(* ===== verification/Join.v ===== *)
(** * The join protocol (internal/join)

    A new node presents a signed token, proves that it owns its key by
    signing a challenge and receives the configuration of the mesh. The token
    and its verification, the cache of used nonces, the server's two-step
    handler with its rate limit and the client's requests. HMAC-SHA256,
    Ed25519 and the JSON codec are parameters; time is read once per request
    and given in nanoseconds; random bytes are arguments. *)
From stdpp Require Import prelude gmap list strings.
From Stdlib Require Import Strings.Byte ZArith Lia.
From S2P Require Import Prelude GoBytes GoEncoding GoNet GoNetParse KeyExchange.
Local Open Scope Z_scope.

Module Join.

Definition second : Z := 10 ^ 9.
Definition minute : Z := 60 * second.

(** ** Tokens (token.go) *)

Definition TokenVersion : Z := 1.
Definition TokenLifetime : Z := 30 * minute.
Definition nonceLen : Z := 16.

Record Token : Type := MkToken {
  Version : Z; ExpiresAt : Z; Nonce : string; ServerFP : string; Signature : string
}.

Inductive token_error : Type :=
| RandomFailed
| BadBase64
| BadJSON
| UnsupportedVersion (v : Z)
| BadSignatureHex
| ErrInvalidSignature
| ErrTokenExpired.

● ● ●

**What you have to do:**
Every single record is to be set down again, unaltered.

**Your solution:**
(* ===== verification/Join.v ===== *)
(** * The join protocol (internal/join)

    A new node presents a signed token, proves that it owns its key by
    signing a challenge and receives the configuration of the mesh. The token
    and its verification, the cache of used nonces, the server's two-step
    handler with its rate limit and the client's requests. HMAC-SHA256,
    Ed25519 and the JSON codec are parameters; time is read once per request
    and given in nanoseconds; random bytes are arguments. *)
From stdpp Require Import prelude gmap list strings.
From Stdlib Require Import Strings.Byte ZArith Lia.
From S2P Require Import Prelude GoBytes GoEncoding GoNet GoNetParse KeyExchange.
Local Open Scope Z_scope.

Module Join.

Definition second : Z := 10 ^ 9.
Definition minute : Z := 60 * second.

(** ** Tokens (token.go) *)

Definition TokenVersion : Z := 1.
Definition TokenLifetime : Z := 30 * minute.
Definition nonceLen : Z := 16.

Record Token : Type := MkToken {
  Version : Z; ExpiresAt : Z; Nonce : string; ServerFP : string; Signature : string
}.

Inductive token_error : Type :=
| RandomFailed
| BadBase64
| BadJSON
| UnsupportedVersion (v : Z)
| BadSignatureHex
| ErrInvalidSignature
| ErrTokenExpired.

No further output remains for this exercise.